- Theatrical release poster
- Directed by: Vivi Friedman
- Written by: Mark Lisson
- Produced by: J. Todd Harris; Kathy Weiss; Mark Lisson; Allan Jones;
- Starring: Dermot Mulroney; Hope Davis; Chi McBride; Max Thieriot; Britt Robertson; Selma Blair; Christina Hendricks;
- Cinematography: Joplin Wu
- Edited by: Patrick Sheffield; Justine Halliday; Seth Flaum;
- Music by: Stacey Hersh
- Production company: Driving Lessons
- Distributed by: Entertainment One
- Release date: August 26, 2011 (United States);
- Running time: 87 minutes
- Country: United States
- Language: English
- Box office: $6,035

= The Family Tree (film) =

The Family Tree is a 2011 American comedy-drama film directed by Vivi Friedman and written by Mark Lisson. The film stars Dermot Mulroney, Hope Davis, Chi McBride, Max Thieriot, Britt Robertson, Selma Blair, and Christina Hendricks. It was given a limited release in the United States by Entertainment One on August 26, 2011.

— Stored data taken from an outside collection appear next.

(* ===== verification/SegmentChunks.v ===== *)
(** * Reading a segment chunk by chunk

    The checksum table of an image covers every 64 KiB chunk of every region:
    reading a chunk returns its bytes, checked against the entry the writer
    recorded for it. *)

From S2P Require Import Prelude Format Cursor Schema Manifest ManifestIo Bitmap Dict Columns SegmentLayout SegmentLayoutSpec SegmentWriter SegmentReader SegmentHeaderSpec SegmentImage.

(** ** Chunks of a region *)

Lemma chunks_fuel_lookup (n : nat) (k : nat) : ∀ fuel data,
  (0 < n)%nat → (length data ≤ fuel)%nat → (k * n < length data)%nat →
  chunks_fuel fuel n data !! k = Some (take n (drop (k * n) data)).
Proof.
  induction k as [|k IH]; intros [|fuel] data Hn Hf Hk; [lia| |lia|].
  - destruct data as [|x data]; [cbn in Hk; lia|]. done.
  - destruct data as [|x data]; [cbn in Hk; lia|]. cbn [chunks_fuel].
    change ((take n (x :: data) :: chunks_fuel fuel n (drop n (x :: data))) !! S k)
      with (chunks_fuel fuel n (drop n (x :: data)) !! k).
    rewrite IH; [|done|rewrite length_drop; cbn in *; lia|rewrite length_drop; cbn in *; lia].
    by rewrite drop_drop.
Qed.

Lemma div_up_zero n : 0 < n → div_up 0 n = 0.
Proof. intros Hn. unfold div_up. apply Z.div_small. lia. Qed.

Lemma length_chunks_fuel (n : nat) : ∀ fuel data,
  (0 < n)%nat → (length data ≤ fuel)%nat →
  Z.of_nat (length (chunks_fuel fuel n data)) = div_up (len data) (Z.of_nat n).
Proof.
  induction fuel as [|fuel IH]; intros data Hn Hf.
  { assert (data = []) as -> by (apply nil_length_inv; lia). rewrite (len_nil (A:=byte)), div_up_zero; [done|lia]. }
  destruct data as [|x data].
  { rewrite (len_nil (A:=byte)), div_up_zero; [done|lia]. }
  cbn [chunks_fuel length]. rewrite Nat2Z.inj_succ, IH; [|done|rewrite length_drop; cbn in *; lia].
  set (l := x :: data) in *. assert (0 < len l) as Hl by (unfold l; rewrite len_cons; pose proof (len_nonneg data); lia).
  unfold div_up. destruct (Z.le_gt_cases (Z.of_nat n) (len l)) as [Hle|Hgt].
  - assert (len (drop n l) = len l - Z.of_nat n) as -> by (unfold len in *; rewrite length_drop; lia).
    replace (len l + Z.of_nat n - 1) with (len l - Z.of_nat n + Z.of_nat n - 1 + 1 * Z.of_nat n) by lia.
    rewrite Z.div_add by lia. lia.
  - assert (drop n l = []) as -> by (apply drop_ge; unfold len in *; lia).
    rewrite (len_nil (A:=byte)), Z.div_small by lia. symmetry.
    rewrite <- (Z.div_unique _ _ 1 (len l - 1)); lia.
Qed.

Lemma chunk_size_nat : (0 < Z.to_nat CHECKSUM_CHUNK_BYTES)%nat.
Proof. unfold CHECKSUM_CHUNK_BYTES. lia. Qed.

Lemma len_chunks data : len (chunks CHECKSUM_CHUNK_BYTES data) = div_up (len data) CHECKSUM_CHUNK_BYTES.
Proof.
  unfold chunks, len at 1. rewrite length_chunks_fuel by (done || apply chunk_size_nat). by rewrite Z2Nat.id.
Qed.

Lemma chunks_lookup data index :
  0 ≤ index → index * CHECKSUM_CHUNK_BYTES < len data →
  chunks CHECKSUM_CHUNK_BYTES data !! Z.to_nat index
  = Some (take (Z.to_nat CHECKSUM_CHUNK_BYTES) (drop (Z.to_nat (index * CHECKSUM_CHUNK_BYTES)) data)).
Proof.
  intros Hi Hl. unfold chunks. rewrite chunks_fuel_lookup.
  - do 3 f_equal. unfold CHECKSUM_CHUNK_BYTES. lia.
  - apply chunk_size_nat.
  - done.
  - unfold CHECKSUM_CHUNK_BYTES, len in *. lia.
Qed.

(** ** The table *)

Section Table.
Context {X : Xxh3} {L : Xxh3Laws X}.

Abbreviation table_entry := (Z * Z * Z * Z)%type.

Definition chunk_entries (kind : Z) (data : bytes) : list table_entry :=
  imap (λ index chunk, (kind, 0, Z.of_nat index, xxh3_64 chunk)) (chunks CHECKSUM_CHUNK_BYTES data).

Definition table_entries (items : list item) : list table_entry :=
  concat (map (λ i, chunk_entries (it_kind i) (it_data i)) items).

Definition encode_table_entry (e : table_entry) : bytes :=
  let '(kind, reserved, index, checksum) := e in
  u16_le kind ++ u16_le reserved ++ u32_le index ++ u64_le checksum.

Lemma checksum_entries_encode kind data :
  checksum_entries kind data = concat (map encode_table_entry (chunk_entries kind data)).
Proof.
  unfold checksum_entries, chunk_entries. f_equal. change (map ?f) with (fmap (M:=list) f). by rewrite fmap_imap.
Qed.

Lemma len_chunk_entries kind data : len (chunk_entries kind data) = div_up (len data) CHECKSUM_CHUNK_BYTES.
Proof. unfold chunk_entries, len at 1. rewrite length_imap. apply len_chunks. Qed.

Definition chunk_total (items : list item) : Z :=
  foldr Z.add 0 (map (λ i, div_up (len (it_data i)) CHECKSUM_CHUNK_BYTES) items).

Lemma len_table_entries items : len (table_entries items) = chunk_total items.
Proof.
  unfold table_entries, chunk_total. induction items as [|i items IH]; [done|]. cbn [map concat foldr].
  by rewrite len_app, IH, len_chunk_entries.
Qed.

Lemma concat_map_app {A} (f : A → bytes) l k : concat (map f (l ++ k)) = concat (map f l) ++ concat (map f k).
Proof. by rewrite map_app, concat_app. Qed.

Lemma table_image regions copied :
  let items := image_items regions copied in
  encode_checksum_table regions copied
  = u32_le (chunk_total items) ++ u32_le CHECKSUM_CHUNK_BYTES
    ++ concat (map encode_table_entry (table_entries items)).
Proof.
  cbv zeta. unfold encode_checksum_table.
  assert (∀ items, concat (map encode_table_entry (table_entries items))
          = concat (map (λ i, checksum_entries (it_kind i) (it_data i)) items)) as Hc.
  { unfold table_entries. induction items as [|i items IH]; [done|]. cbn [map concat].
    by rewrite concat_map_app, IH, checksum_entries_encode. }
  rewrite Hc. unfold image_items, chunk_total. rewrite concat_map_app, map_app, !map_map. done.
Qed.

(** The last entry of a key is its only value. *)
Lemma find_checksum_unique kind index v (entries : list table_entry) :
  Forall (λ '(k, _, c, w), k = kind → c = index → w = v) entries →
  (kind, 0, index, v) ∈ entries → find_checksum kind index entries = Some v.
Proof.
  unfold find_checksum. intros Hf Hin. induction entries as [|e entries IH] using rev_ind.
  { by apply not_elem_of_nil in Hin. }
  rewrite foldl_app. cbn [foldl]. apply Forall_app in Hf as [Hf [He _]%Forall_cons].
  destruct e as [[[k r] c] w]. destruct (Z.eqb_spec k kind) as [->|Hk], (Z.eqb_spec c index) as [->|Hc]; cbn [andb].
  { by rewrite (He eq_refl eq_refl). }
  all: apply IH; [done|]; apply elem_of_app in Hin as [Hin|Hin%list_elem_of_singleton]; [done|congruence].
Qed.

Lemma chunk_entries_elem kind data k r c w :
  (k, r, c, w) ∈ chunk_entries kind data →
  k = kind ∧ r = 0 ∧ 0 ≤ c < len (chunks CHECKSUM_CHUNK_BYTES data)
  ∧ ∃ chunk, chunks CHECKSUM_CHUNK_BYTES data !! Z.to_nat c = Some chunk ∧ w = xxh3_64 chunk.
Proof.
  intros (j & Hj)%list_elem_of_lookup. unfold chunk_entries in Hj. rewrite list_lookup_imap in Hj.
  destruct (chunks _ data !! j) as [chunk|] eqn:E; [|done]. cbn in Hj. injection Hj as <- <- <- <-.
  apply lookup_lt_Some in E as Hlt. split_and!; [done|done|lia|unfold len; lia|]. exists chunk. by rewrite Nat2Z.id.
Qed.

Lemma elem_of_table items e :
  e ∈ table_entries items → ∃ i, i ∈ items ∧ e ∈ chunk_entries (it_kind i) (it_data i).
Proof.
  unfold table_entries. intros He. apply list_elem_of_In, in_concat in He as (l & Hl & He).
  apply in_map_iff in Hl as (i & <- & Hi). exists i. by rewrite !list_elem_of_In.
Qed.

Lemma find_checksum_table items i index chunk :
  NoDup (map it_kind items) → i ∈ items → 0 ≤ index →
  chunks CHECKSUM_CHUNK_BYTES (it_data i) !! Z.to_nat index = Some chunk →
  find_checksum (it_kind i) index (table_entries items) = Some (xxh3_64 chunk).
Proof.
  intros Hnd Hi H0 Hc. apply find_checksum_unique.
  - apply Forall_forall. intros [[[k r] c] w] (i' & Hi' & He)%elem_of_table Ek Ec.
    apply chunk_entries_elem in He as (-> & _ & _ & chunk' & Hc' & ->). subst c.
    assert (i' = i) as ->; [|congruence].
    apply list_elem_of_lookup in Hi as (n & Hn), Hi' as (n' & Hn').
    assert (n' = n) as ->; [|congruence].
    eapply (NoDup_lookup (map it_kind items)); [done|..]; change (map ?f) with (fmap (M:=list) f);
      rewrite list_lookup_fmap; [by rewrite Hn'|by rewrite Hn, Ek].
  - unfold table_entries. apply list_elem_of_In, in_concat. eexists. split.
    { apply in_map_iff. exists i. split; [done|]. by apply list_elem_of_In. }
    apply list_elem_of_In. apply (list_elem_of_lookup_2 _ (Z.to_nat index)). unfold chunk_entries.
    rewrite list_lookup_imap, Hc. cbn. rewrite Z2Nat.id by done. done.
Qed.

(** *** Reading it *)

Lemma reads_checksum_entry k c w :
  is_u16 k → is_u32 c → is_u64 w →
  reads read_checksum_entry (encode_table_entry (k, 0, c, w)) (k, 0, c, w).
Proof.
  intros Hk Hc Hw. unfold read_checksum_entry, encode_table_entry.
  eapply reads_bind; [by apply reads_s_u16|]. cbv beta. eapply reads_bind; [by apply reads_s_u16|]. cbv beta.
  eapply reads_bind; [by apply reads_s_u32|]. cbv beta. eapply reads_bind_last; [by apply reads_s_u64|]. cbv beta.
  apply reads_ret.
Qed.

Lemma reads_table items kind index v :
  Forall (λ i, is_u16 (it_kind i)) items → chunk_total items ≤ u32_max →
  find_checksum kind index (table_entries items) = Some v →
  reads_end (read_checksum_table kind index)
    (u32_le (chunk_total items) ++ u32_le CHECKSUM_CHUNK_BYTES
     ++ concat (map encode_table_entry (table_entries items))) v.
Proof.
  intros Hk Ht Hf. pose proof (len_nonneg (table_entries items)) as H0. rewrite len_table_entries in H0.
  unfold read_checksum_table. eapply reads_end_bind; [by apply reads_s_u32|]. cbv beta.
  eapply reads_end_bind; [by apply reads_s_u32|]. cbv beta. rewrite Z.eqb_refl. cbn [negb].
  eapply reads_end_then; [apply reads_reads_end, (reads_repeat _ encode_table_entry)|].
  - rewrite <- len_table_entries. by rewrite to_nat_len.
  - apply Forall_forall. intros [[[k r] c] w] He. apply elem_of_table in He as (i & Hi & He).
    pose proof (chunk_entries_elem _ _ _ _ _ _ He) as (-> & -> & Hc & chunk & _ & ->).
    rewrite Forall_forall in Hk. apply reads_checksum_entry; [by apply Hk| |apply xxh3_64_u64].
    assert (div_up (len (it_data i)) CHECKSUM_CHUNK_BYTES ≤ chunk_total items) as Hle.
    { clear -Hi. unfold chunk_total. induction items as [|x items IH]; [by apply not_elem_of_nil in Hi|]. cbn [map foldr].
      assert (∀ l, 0 ≤ foldr Z.add 0 (map (λ i, div_up (len (it_data i)) CHECKSUM_CHUNK_BYTES) l)) as Hn.
      { induction l as [|y l IHl]; cbn [map foldr]; [done|].
        rewrite <- len_chunks. pose proof (len_nonneg (chunks CHECKSUM_CHUNK_BYTES (it_data y))). lia. }
      specialize (Hn items). apply elem_of_cons in Hi as [->|Hi]; [lia|]. specialize (IH Hi).
      rewrite <- (len_chunks (it_data x)). pose proof (len_nonneg (chunks CHECKSUM_CHUNK_BYTES (it_data x))). lia. }
    rewrite <- len_chunks in Hle. split; lia.
  - intros b. unfold mbind, cursor_bind, s_finish, with_cursor. cbn [cu_offset cu_bytes]. rewrite Z.eqb_refl.
    unfold mret, cursor_ret, lift. by rewrite Hf.
Qed.
End Table.

(** ** Chunks of an image *)

Section ImageChunks.
Context {X : Xxh3} {L : Xxh3Laws X}.
Context (id : bytes) (row_count scheme dims : Z) (regions : list RegionBytes)
  (copied : list SegmentCopiedRegion).
Hypothesis Hok : image_ok id row_count scheme dims regions copied.

Abbreviation image := (segment_image id row_count scheme dims regions copied).
Abbreviation reader := (image_reader id row_count scheme dims regions copied).

Lemma chunk_checksum_image kind i index chunk :
  i ∈ image_items regions copied → it_kind i = region_id kind → 0 ≤ index →
  chunk_total (image_items regions copied) ≤ u32_max →
  chunks CHECKSUM_CHUNK_BYTES (it_data i) !! Z.to_nat index = Some chunk →
  chunk_checksum reader kind index = Ok (xxh3_64 chunk).
Proof using Hok L.
  intros Hi Hk H0 Ht Hc. unfold chunk_checksum.
  rewrite (image_region _ _ _ _ _ _ Hok RegionChecksumTable (table_item regions copied) reader);
    [|done|done|by apply elem_of_app; right; apply list_elem_of_singleton|done].
  rewrite bind_Ok. cbn [table_item it_data]. rewrite table_image. apply run_segment_end.
  - apply reads_table; [|done|].
    + eapply Forall_impl; [apply (im_widths _ _ _ _ _ _ Hok)|]. by intros x [].
    + rewrite <- Hk. apply find_checksum_table; [|done..]. pose proof (im_kinds _ _ _ _ _ _ Hok) as Hn.
      unfold image_all in Hn. rewrite map_app in Hn. by apply NoDup_app in Hn as (Hn & _).
  - rewrite <- table_image. pose proof (image_len_bound _ _ _ _ _ _ Hok) as Hb.
    assert (encode_checksum_table regions copied = it_data (table_item regions copied)) as -> by done.
    destruct (image_slice _ _ _ _ _ _ Hok (length (image_items regions copied)) (table_item regions copied)) as (pre & post & E & _).
    { unfold image_all. rewrite lookup_app_r by done. by rewrite Nat.sub_diag. }
    rewrite E, !len_app in Hb. pose proof (len_nonneg pre). pose proof (len_nonneg post). lia.
Qed.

The music for the film was written by Stacey Hersh. Additionally, Amy Powers and Megan Cavallari co-wrote a song for the film.

==Plot==
A mother and wife stricken with memory loss allows a dysfunctional family a second chance at harmony and happiness.

==Release==
Entertainment One acquired the North American rights to the film in June 2011, and set the release date of August 26, 2011. The film was given a limited release in the United States.

==Reception==

===Box office===
The film made a total of $6,035 from two theaters in the U.S. during its two-week run.

===Critical response===
The film was largely panned by film critics. On review aggregator website Rotten Tomatoes the film received a rating of 10%, with a weighted average of 4.2/10, based on 20 reviews indicating "no consensus yet". Gary Goldstein of the Los Angeles Times wrote: "Director Vivi Friedman's inability to successfully reconcile the film's duality undercuts an eclectic cast gamely committed to Mark Lisson's thematically ambitious, if scattered, script." Chuck Bowen of Slant Magazine also gave a negative review, writing: "Sadly, The Family Tree squanders all [the] promise for the usual trite, bluntly written, and poorly staged testaments to love and family. Who needs that when you have a cast this game? A truly troubled family isn't, at the very least, this deadly dull." Stephen Holden of The New York Times heavily criticized the film, describing it as a "hyperactive screenplay by Mark Lisson that is so lacking in substance."